Working data =>
***

(* ===== verification/AppSystem.v ===== *)
(** * The applications of a device, over its whole life

    Everything that changes the applications, as one machine: the steps of
    [apps_installer.sh] and of mbl-app-update-manager-daemon in any order, with
    the whole of mbl-app-update-manager as the step that runs it, losses of
    power between any two commands of it or in the middle of one, and the boot
    that follows, which may lose its power too. The files of the hand-over
    survive or not: nothing is assumed of them, so an update that a loss of power
    interrupted may be taken up again, started twice, or forgotten. *)

From stdpp Require Import base gmap strings sets list.
From Stdlib Require Import ZArith Ascii Lia.
From S2P Require Import Prelude.
From S2P Require Import Py.
From S2P Require Import AppLifecycle.
From S2P Require Import AppVersions.
From S2P Require Import AppLifecycleProps.
From S2P Require Import AppManager.
From S2P Require Import AppUpdate.
From S2P Require Import AppUpdateProps.
From S2P Require Import AppBoot.
From S2P Require Import AppInstall.
From S2P Require Import AppSurvive.
From S2P Require Import AppReboot.
From S2P Require Import AppHandshake.
From S2P Require Import AppHandshakeProps.

Open Scope Z_scope.
Open Scope list_scope.

(** The states of a device from [h] to [h']: what each command found, what a loss
    of power while it ran would have left, and the last. *)
Definition during {K} `{PowerLoss K} (h h' : host K) (k : K) : Prop :=
  ∃ l, commands h' = commands h ++ l ∧
    (k = sys h' ∨ ∃ ck, ck ∈ l ∧ (k = ck.2 ∨ midway ck.1 ck.2 k)).

Lemma always_during {K} `{PowerLoss K} (G : K → Prop) (h h' : host K) k :
  always (commands h) G h' → during h h' k → G k.
Proof.
  intros (l & Hc & Hl & Hs) (l' & Hc' & Hk). rewrite Hc in Hc'. apply app_inv_head in Hc' as <-.
  destruct Hk as [->|(ck & Hin & Hk)]; [done|]. rewrite Forall_forall in Hl.
  destruct (Hl ck Hin) as [Hg Hm]. by destruct Hk as [->|Hk]; [|apply Hm].
Qed.

Section system.
Context {K : Type} `{BundleLaws K} `{!AppsRoot K} (UPDATE_PAYLOAD_DIR : cstring).
Implicit Types (x : state (host K)) (k : K).

(** The applications of a device, and the processes that change them. *)
Definition disk x : K := sys (system x).

(** The power comes back: no process is left of those that ran, and the boot
    runs the applications. [x'] is a state of the boot, the last one or one that
    a command of it found. *)
Definition boots_into k x' : Prop :=
  installer x' = None ∧ daemon x' = DWaitDo ∧
  ∃ k0 cs, let h := {| sys := k0; commands := cs |} in
    reboot k k0 ∧ during h (pstate (run_all_action h)) (disk x').

Inductive life_event :=
| Process (a : action)       (** a step of the hand-over *)
| Elsewhere                  (** something else, which is not an application *)
| Boot                       (** a boot, or a part of it *)
| CutAndBoot.                (** the power goes while the update manager runs *)

Inductive life_step : state (host K) → life_event → state (host K) → Prop :=
| ls_process a x :
    (∀ p, a = Daemon → daemon x = DRunManager p → payload_ok p (system x)) →
    life_step x (Process a) (exec mbl_app_update_manager UPDATE_PAYLOAD_DIR a x)
| ls_elsewhere x x' : reboot (disk x) (disk x') → life_step x Elsewhere x'
| ls_boot x x' : boots_into (disk x) x' → life_step x Boot x'
| ls_cut x p k x' :
    daemon x = DRunManager p → payload_ok p (system x) →
    during (system x) (mbl_app_update_manager p (system x)).2 k → boots_into k x' →
    life_step x CutAndBoot x'.

Inductive life : state (host K) → list life_event → state (host K) → Prop :=
| life_nil x : life x [] x
| life_cons x1 x2 x3 e es : life_step x1 e x2 → life x2 es x3 → life x1 (e :: es) x3.

(** ** One step *)

Lemma manager_host pkg (h : host K) :
  (mbl_app_update_manager pkg h).2 = the_host (pstate (run_mbl_app_update_manager (new_manager pkg h))).
Proof.
  unfold mbl_app_update_manager, _main, try_else.
  destruct (run_mbl_app_update_manager _) as [[] m|e m]; [done|]. by destruct (isinstance e _).
Qed.

Lemma lives_refl k : coherent k → lives (has_version k) k.
Proof. intros Hc. split; [done|]. intros n v Hv. exists v. split; [lia|done]. Qed.

Lemma lives_trans k1 k2 k3 :
  lives (has_version k1) k2 → lives (has_version k2) k3 → lives (has_version k1) k3.
Proof.
  intros [_ H12] [Hc H23]. split; [done|]. intros n v Hv.
  destruct (H12 n v Hv) as (w & Hvw & Hw). destruct (H23 n w Hw) as (u & Hwu & Hu).
  exists u. split; [lia|done].
Qed.

Lemma lives_alive k k' : lives (has_version k) k' → alive (present k) k'.
Proof.
  intros [Hc Hl]. split; [done|]. intros n [v Hv]. destruct (Hl n v Hv) as (w & _ & Hw). by exists w.
Qed.

Lemma alive_trans k1 k2 k3 : alive (present k1) k2 → alive (present k2) k3 → alive (present k1) k3.
Proof. intros [_ H12] [Hc H23]. split; [done|]. intros n Hn. by apply H23, H12. Qed.

Lemma reboot_lives k k' : reboot k k' → lives (has_version k) k'.
Proof. intros (Hc & Hk & _). split; [done|]. intros n v Hv. exists v. split; [lia|by apply Hk]. Qed.

Lemma manager_lives p (h : host K) :
  coherent (sys h) → payload_ok p h →
  always (commands h) (lives (has_version (sys h))) (mbl_app_update_manager p h).2.
Proof. intros. rewrite manager_host. by apply update_lives. Qed.

(** A step of the hand-over: only the run of the manager changes the disk. *)
Lemma exec_lives a x :
  (∀ p, a = Daemon → daemon x = DRunManager p → payload_ok p (system x)) →
  coherent (disk x) →
  lives (has_version (disk x)) (disk (exec mbl_app_update_manager UPDATE_PAYLOAD_DIR a x)).
Proof.
  intros Hok Hc. pose proof (lives_refl _ Hc) as Hsame. unfold disk in *.
  destruct a as [| |q|]; cbn [exec].
  - destruct (installer x) as [[q pc]|]; [|done]. by destruct (update_apps_or_die _ _ _ _).
  - destruct (daemon x) as [| | |p|c|c| |] eqn:Hd; cbn [update_apps]; try done.
    pose proof (always_now _ _ _ (manager_lives p (system x) Hc (Hok p eq_refl eq_refl))) as Hl.
    by destruct (mbl_app_update_manager p (system x)) as [c h].
  - destruct (installer x) as [[q' []]|]; done.
  - done.
Qed.

Lemma boots_into_alive k x' : coherent k → boots_into k x' → alive (present k) (disk x').
Proof.
  intros Hc (_ & _ & k0 & cs & Hr & Hd). pose proof (reboot_lives _ _ Hr) as Hl.
  apply (alive_trans _ k0); [by apply lives_alive|].
  set (h := {| sys := k0; commands := cs |}) in *.
  pose proof (wp_boot_apps (present k0) (commands h) h) as Hw. unfold pwp in Hw.
  refine (always_during _ _ _ _ _ Hd).
  destruct (run_all_action h) as [[] h'|e h']; apply Hw; try done;
    by apply always_start; split; [apply Hr|].
Qed.

Definition loses_power (e : life_event) : Prop :=
  match e with Boot | CutAndBoot => True | _ => False end.

Lemma life_step_alive x e x' :
  life_step x e x' → coherent (disk x) →
  alive (present (disk x)) (disk x') ∧ (¬ loses_power e → lives (has_version (disk x)) (disk x')).
Proof.
  intros Hs Hc. destruct Hs as [a x Hok|x x' Hr|x x' Hb|x p k x' Hd Hok Hk Hb].
  - pose proof (exec_lives a x Hok Hc) as Hl. split; [by apply lives_alive|done].
  - apply reboot_lives in Hr. split; [by apply lives_alive|done].
  - split; [by apply boots_into_alive|]. by intros [].
  - pose proof (always_during _ _ _ _ (manager_lives p _ Hc Hok) Hk) as Hl.
    split; [|by intros []]. apply (alive_trans _ k); [by apply lives_alive|].
    apply boots_into_alive; [apply Hl|done].
Qed.

Lemma life_alive x es x' :
  life x es x' → coherent (disk x) →
  alive (present (disk x)) (disk x') ∧
  (Forall (λ e, ¬ loses_power e) es → lives (has_version (disk x)) (disk x')).
Proof.
  induction 1 as [x|x1 x2 x3 e es Hs _ IH]; intros Hc.
  - pose proof (lives_refl _ Hc) as Hl. split; [by apply lives_alive|done].
  - destruct (life_step_alive _ _ _ Hs Hc) as [Ha Hl]. destruct (IH (proj1 Ha)) as [Ha2 Hl2].
    split; [by eapply alive_trans|]. intros [He Hes]%Forall_cons.
    apply (lives_trans _ (disk x2)); auto.
Qed.

(** ** When every bundle can be read *)

Section legible.
Context `{!WholeInstalls K}.

Definition legible_root : @AppsRoot K _ _ _ _ _ legible_tree.
Proof using Type*.
  split.
  - intros k n vs [Hc _]. by apply distinct_versions.
  - intros k nd w n [Hc _]. by apply apps_named.
  - intros k nd w n [Hc _]. by apply apps_listed.
Defined.

Lemma boots_into_legible k x' : coherent k → legible k → boots_into k x' → legible (disk x').
Proof using Type*.
  intros Hc Hk (_ & _ & k0 & cs & Hr & Hd).
  assert (coherent k0 ∧ legible k0) as Hk0 by (split; [apply Hr|intros n; by apply Hr, Hk]).
  set (h := {| sys := k0; commands := cs |}) in *.
  pose proof (@wp_boot_apps K _ _ _ _ _ legible_tree legible_root (λ _, False) (commands h) h) as Hw.
  unfold pwp in Hw. refine (always_during legible _ _ _ _ Hd).
  assert (always (commands h) (@alive K _ _ _ _ _ legible_tree (λ _, False)) h) as Hs
    by (apply always_start; by split).
  assert (∀ h', always (commands h) (@alive K _ _ _ _ _ legible_tree (λ _, False)) h' →
    always (commands h) legible h') as Hl by (intros h'; apply always_mono; by intros k1 [[_ ?] _]).
  specialize (Hw Hs ltac:(done)). destruct (run_all_action h) as [[] h'|e h']; apply Hl; [apply Hw|done].
Qed.

Lemma manager_legible p (h : host K) :
  coherent (sys h) → legible (sys h) → payload_ok p h →
  always (commands h) legible (mbl_app_update_manager p h).2.
Proof using Type*. intros. rewrite manager_host. by apply update_legible. Qed.

Lemma life_step_legible x e x' : life_step x e x' → coherent (disk x) → legible (disk x) → legible (disk x').
Proof using Type*.
  intros Hs Hc Hl. destruct Hs as [a x Hok|x x' Hr|x x' Hb|x p k x' Hd Hok Hk Hb].
  - unfold disk in *. destruct a as [| |q|]; cbn [exec].
    + destruct (installer x) as [[q pc]|]; [|done]. by destruct (update_apps_or_die _ _ _ _).
    + destruct (daemon x) as [| | |p|c|c| |] eqn:Hd; cbn [update_apps]; try done.
      pose proof (always_now _ _ _ (manager_legible p (system x) Hc Hl (Hok p eq_refl eq_refl))) as Hn.
      by destruct (mbl_app_update_manager p (system x)) as [c h].
    + destruct (installer x) as [[q' []]|]; done.
    + done.
  - intros n. by apply Hr, Hl.
  - by eapply boots_into_legible.
  - pose proof (always_during _ _ _ _ (manager_lives p _ Hc Hok) Hk) as [Hck _].
    pose proof (always_during _ _ _ _ (manager_legible p _ Hc Hl Hok) Hk) as Hlk.
    by eapply boots_into_legible.
Qed.

Lemma life_legible x es x' : life x es x' → coherent (disk x) → legible (disk x) → legible (disk x').
Proof using Type*.
  induction 1 as [x|x1 x2 x3 e es Hs _ IH]; intros Hc Hl; [done|].
  apply IH; [|by eapply life_step_legible]. destruct (life_step_alive _ _ _ Hs Hc) as [[Hc2 _] _]. exact Hc2.
Qed.
End legible.

(** ** From one disk to a later one *)

(** The applications stay, without a loss of power, and with one. *)
Definition stays_on k k' : Prop := lives (has_version k) k' ∧ (WholeInstalls K → legible k → legible k').
Definition comes_back k k' : Prop := alive (present k) k' ∧ (WholeInstalls K → legible k → legible k').

Lemma stays_coherent k k' : stays_on k k' → coherent k'.
Proof. intros [Hl _]. apply Hl. Qed.

Lemma stays_refl k : coherent k → stays_on k k.
Proof. intros Hc. split; [by apply lives_refl|done]. Qed.

Lemma stays_trans k1 k2 k3 : stays_on k1 k2 → stays_on k2 k3 → stays_on k1 k3.
Proof. intros [L1 R1] [L2 R2]. split; [by apply (lives_trans _ k2)|auto]. Qed.

Lemma stays_back k1 k2 k3 : stays_on k1 k2 → comes_back k2 k3 → comes_back k1 k3.
Proof. intros [L1 R1] [L2 R2]. split; [apply (alive_trans _ k2); [by apply lives_alive|done]|auto]. Qed.

Lemma back_trans k1 k2 k3 : comes_back k1 k2 → comes_back k2 k3 → comes_back k1 k3.
Proof. intros [L1 R1] [L2 R2]. split; [by apply (alive_trans _ k2)|auto]. Qed.

Lemma back_refl k : coherent k → comes_back k k.
Proof. intros Hc. split; [by apply lives_alive, lives_refl|done]. Qed.

Lemma reboot_stays k k' : reboot k k' → stays_on k k'.
Proof. intros Hr. split; [by apply reboot_lives|]. intros _ Hl n. by apply Hr, Hl. Qed.

Lemma boots_into_back k x' : coherent k → boots_into k x' → comes_back k (disk x').
Proof. intros Hc Hb. split; [by apply boots_into_alive|]. intros ? Hl. by eapply boots_into_legible. Qed.

Lemma life_stays x es x' :
  coherent (disk x) → Forall (λ e, ¬ loses_power e) es → life x es x' → stays_on (disk x) (disk x').
Proof.
  intros Hc Hes Hl. split; [by apply (life_alive _ _ _ Hl Hc)|]. intros ? Hleg. by eapply life_legible.
Qed.

(** Where the power can go while the update manager runs. *)
Lemma manager_stays p (h : host K) k :
  coherent (sys h) → payload_ok p h → during h (mbl_app_update_manager p h).2 k → stays_on (sys h) k.
Proof.
  intros Hc Hok Hk. split; [exact (always_during _ _ _ _ (manager_lives p _ Hc Hok) Hk)|].
  intros ? Hl. exact (always_during _ _ _ _ (manager_legible p _ Hc Hl Hok) Hk).
Qed.

(** C9: no application is ever lost. Whatever the installers, the daemon and the
    update manager do, in any order, however often they are killed and the power
    goes, between two commands or in the middle of one, in an update or in a boot:
    each application that the device had has a version. The next boot, when it
    comes to the application and no bundle of it has an incomplete [config.json],
    finds that version, and creates and starts a container of the lowest one
    before it removes any. No bundle has, if none had before and opkg leaves none
    when it fails or loses its power. As long as the power stays, the application
    has a version that is not below any it had. (The laws of opkg and of the
    directories are those of [TreeLaws]; the archives have distinct, well-formed
    applications.) *)
Theorem applications_survive x es x' n v :
  coherent (disk x) → life x es x' → has_version (disk x) n v →
  (∃ w, has_version (disk x') n w) ∧
  (∀ k, reboot (disk x') k → readable n k → boots n k) ∧
  (WholeInstalls K → legible (disk x) → legible (disk x')) ∧
  (Forall (λ e, ¬ loses_power e) es → ∃ w, v ≤ w ∧ has_version (disk x') n w).
Proof.
  intros Hc Hl Hv. destruct (life_alive _ _ _ Hl Hc) as [[Hc' Ha] Hlv].
  destruct (Ha n) as [w Hw]; [by exists v|]. split_and!; [by exists w| | |].
  - intros k. by apply (reboot_boots _ k n w).
  - intros Hwi Hleg. by eapply life_legible.
  - intros Hes. by apply Hlv.
Qed.
End system.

***

Exercise aim =>
Start with the line above that contains "- destruct (installer x) as [[q'" and end with the line that contains "intros Hc (_". Write out those lines exactly, and only those.

Written response =>
  - destruct (installer x) as [[q' []]|]; done.
  - done.
Qed.

Lemma boots_into_alive k x' : coherent k → boots_into k x' → alive (present k) (disk x').
Proof.
  intros Hc (_ & _ & k0 & cs & Hr & Hd). pose proof (reboot_lives _ _ Hr) as Hl.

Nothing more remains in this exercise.